= Tullykelter Castle =

Castle in County Fermanagh, Northern Ireland

Tullykelter Castle is a castle located in Northern Ireland. In 1616 Archbishop Malcolm Hamilton of Monea Castle granted land for the castle to James Somerville, and his wife Elizabeth, believed to be the daughter of Thomas Hamilton of Brimhill. They had a daughter who married the Archbishop's third son Captain John.

== Architecture ==
Tullykelter (from the Irish Tulaigh Chealtchair) is in a townland in the Monea area carrying its name on a hilltop about a mile southwest of Monea Castle in County Fermanagh, Northern Ireland. Tullykelter Castle is now in ruins with heavy overgrowth which makes inspection very difficult. It has two main floors 60 by 20 feet on the inside.

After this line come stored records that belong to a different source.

(** X8.  Pressing the selection key twice on a menu pane restores the
    model: the item under the cursor has its [selected] flipped and
    flipped back, and nothing else changes.  The list widget is assumed to
    ignore the space key it is handed. *)
Theorem X8_space_twice_restores (write : writer) (m : model) (p : pane)
    (item : menuItem) :
  at_cursor m p item ->
  isMenu p = true ->
  (forall l, list_Update l (KeyMsg " ") = (l, CmdNil)) ->
  result (run [(write, KeyMsg " "); (write, KeyMsg " ")] m) = Ok m /\
  exists m1 p1,
    result (Update write m (KeyMsg " ")) = Ok (m1, CmdNil) /\
    at_cursor m1 p1 (toggle item).
Proof.
  intros (H0 & Hp & Hi0 & Hitem) Hmenu Hignore.
  pose proof (lookup_lt_Some _ _ _ Hp) as Hlt.
  pose proof (lookup_lt_Some _ _ _ Hitem) as Hilt.
  set (p1 := after_space p item).
  set (m1 := set_topPanes (<[Z.to_nat (focusIndex m):=p1]> (topPanes m)) m).
  assert (set_items (items p1) p1 = p1) as Heta by apply set_items_same.
  assert (Update write m (KeyMsg " ") = mret (m1, CmdNil)) as Hu1.
  { rewrite (Update_space_on_list_pane write m p item H0 Hp Hi0 Hitem).
    cbv zeta. fold p1. rewrite Hignore. by rewrite Heta. }
  assert (at_cursor m1 p1 (toggle item)) as Hat1.
  { unfold at_cursor, m1, p1, after_space. rewrite Hmenu. simpl.
    split; [done |]. split; [by apply list_lookup_insert_eq |].
    split; [done |]. by apply list_lookup_insert_eq. }
  assert (isMenu p1 = true) as Hmenu1
    by (unfold p1, after_space; by rewrite Hmenu).
  assert (after_space p1 (toggle item) = p) as Hback.
  { unfold after_space at 1. rewrite Hmenu1.
    unfold p1, after_space. rewrite Hmenu. simpl.
    rewrite toggle_toggle, list_insert_insert_eq.
    rewrite list_insert_id by done.
    destruct p as [t [? ? ? ? ? ?] ? ?]. reflexivity. }
  assert (Update write m1 (KeyMsg " ") = mret (m, CmdNil)) as Hu2.
  { destruct Hat1 as (H0' & Hp' & Hi0' & Hitem').
    rewrite (Update_space_on_list_pane write m1 p1 (toggle item)
               H0' Hp' Hi0' Hitem').
    cbv zeta. rewrite Hback, Hignore.
    rewrite (set_items_same p). unfold m1. simpl.
    rewrite list_insert_insert_eq, list_insert_id by done.
    by destruct m. }
  split.
  - cbn [run]. rewrite Hu1, ret_bind. cbv beta iota.
    rewrite Hu2, ret_bind. reflexivity.
  - exists m1, p1. by rewrite Hu1.
Qed.

(** X9.  A cursor that is not on an item makes the two keys that read the
    item panic: with the focus on a list whose [Index()] is outside its
    items (an empty list in particular), the selection key panics if the
    pane is a menu and the confirm key panics if it is not.  Nothing is
    written before the panic. *)
Theorem X9_cursor_off_items_panics (write : writer) (m : model) (p : pane) :
  0 <= focusIndex m ->
  topPanes m !! Z.to_nat (focusIndex m) = Some p ->
  ~ (0 <= Index (items p) < len (Items (items p))) ->
  Update write m (KeyMsg (if isMenu p then " " else "enter"))
  = panic "index out of range".
Proof.
  intros H0 Hp Hout.
  pose proof (lookup_lt_Some _ _ _ Hp) as Hlt.
  destruct (isMenu p) eqn:Hmenu; simpl.
  - unfold key_space.
    replace (focusIndex m <? len (topPanes m)) with true
      by (unfold len; lia).
    rewrite (lookup_index _ _ p) by done.
    rewrite ret_bind, Hmenu, index_out_of_range by done. done.
  - unfold key_enter.
    replace (focusIndex m <? len (topPanes m)) with true
      by (unfold len; lia).
    rewrite (lookup_index _ _ p) by done.
    rewrite ret_bind, Hmenu. simpl.
    rewrite index_out_of_range by done. done.
Qed.

(** X10.  The confirm key dispatches from a command pane only: when the
    focused pane is a menu, or the output pane has the focus, [Update] on
    enter does what the default path does (hands the key to the focused
    widget) and performs no effect, whether or not the model holds a
    connection. *)
Theorem X10_enter_off_command_pane (write : writer) (m : model) :
  (len (topPanes m) <= focusIndex m \/
   exists p, 0 <= focusIndex m /\
             topPanes m !! Z.to_nat (focusIndex m) = Some p /\
             isMenu p = true) ->
  Update write m (KeyMsg "enter") = update_focused m (KeyMsg "enter") /\
  effects (Update write m (KeyMsg "enter")) = [].
Proof.
  intros Hcase.
  assert (Update write m (KeyMsg "enter")
          = update_focused m (KeyMsg "enter")) as Heq.
  { simpl. unfold key_enter. destruct Hcase as [Hge | (p & H0 & Hp & Hmenu)].
    - by replace (focusIndex m <? len (topPanes m)) with false by lia.
    - pose proof (lookup_lt_Some _ _ _ Hp) as Hlt.
      replace (focusIndex m <? len (topPanes m)) with true
        by (unfold len; lia).
      rewrite (lookup_index _ _ p) by done.
      by rewrite ret_bind, Hmenu. }
  split; [done |]. rewrite Heq. apply update_focused_silent.
Qed.

End Keys.

Lemma X8_space_twice_restores_witness :
  at_cursor initialModel pane1 (plain_item "Option A") /\
  result (@run arrows [(write_ok, KeyMsg " "); (write_ok, KeyMsg " ")]
            initialModel) = Ok initialModel.
Proof.
  assert (at_cursor initialModel pane1 (plain_item "Option A")) as Hat.
  { unfold at_cursor. simpl. repeat split; (lia || reflexivity). }
  split; [exact Hat |].
  apply (@X8_space_twice_restores arrows write_ok initialModel pane1
           (plain_item "Option A") Hat).
  - reflexivity.
  - intros l. reflexivity.
Defined.

Lemma X9_cursor_off_items_panics_witness :
  @Update arrows write_ok empty_menu (KeyMsg " ")
  = panic "index out of range".
Proof.
  apply (@X9_cursor_off_items_panics arrows write_ok empty_menu
           {| pane_title := "Empty"; items := createList "Empty" [] 10 true;
              isMenu := true; focused := true |}).
  - simpl. lia.
  - reflexivity.
  - simpl. unfold len. simpl. lia.
Defined.

Lemma X10_enter_off_command_pane_witness :
  effects (@Update arrows write_fails (connected initialModel)
             (KeyMsg "enter")) = [].
Proof.
  apply (@X10_enter_off_command_pane arrows write_fails
           (connected initialModel)).
  right. exists pane1. split; [simpl; lia |]. split; reflexivity.
Defined.

(** ** Update: the size of the window *)

Section Size.
Context `{Components}.

Lemma update_focused_size m msg m' cmd :
  result (update_focused m msg) = Ok (m', cmd) ->
  (width m', height m') = (width m, height m).
Proof. unfold update_focused. intros Hu. by inv_M. Qed.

== James and Elizabeth (Hamilton) Somerville ==
James Somerville was of Cambusnethan in Ayrshire, Scotland. James and Elizabeth by leasing land to the native Irish broke the agreement of land ownership, which caused the land which he leased to be forfeited. James and Elizabeth took the Oath of Supremacy, but a lessee, Daniel Elliot, who was given the position of "caulter" (purchaser-accountant, with the title of the Tullycaulter of Tullykelter) did not take the Oath of Allegiance, a type of loyalty oath for his position.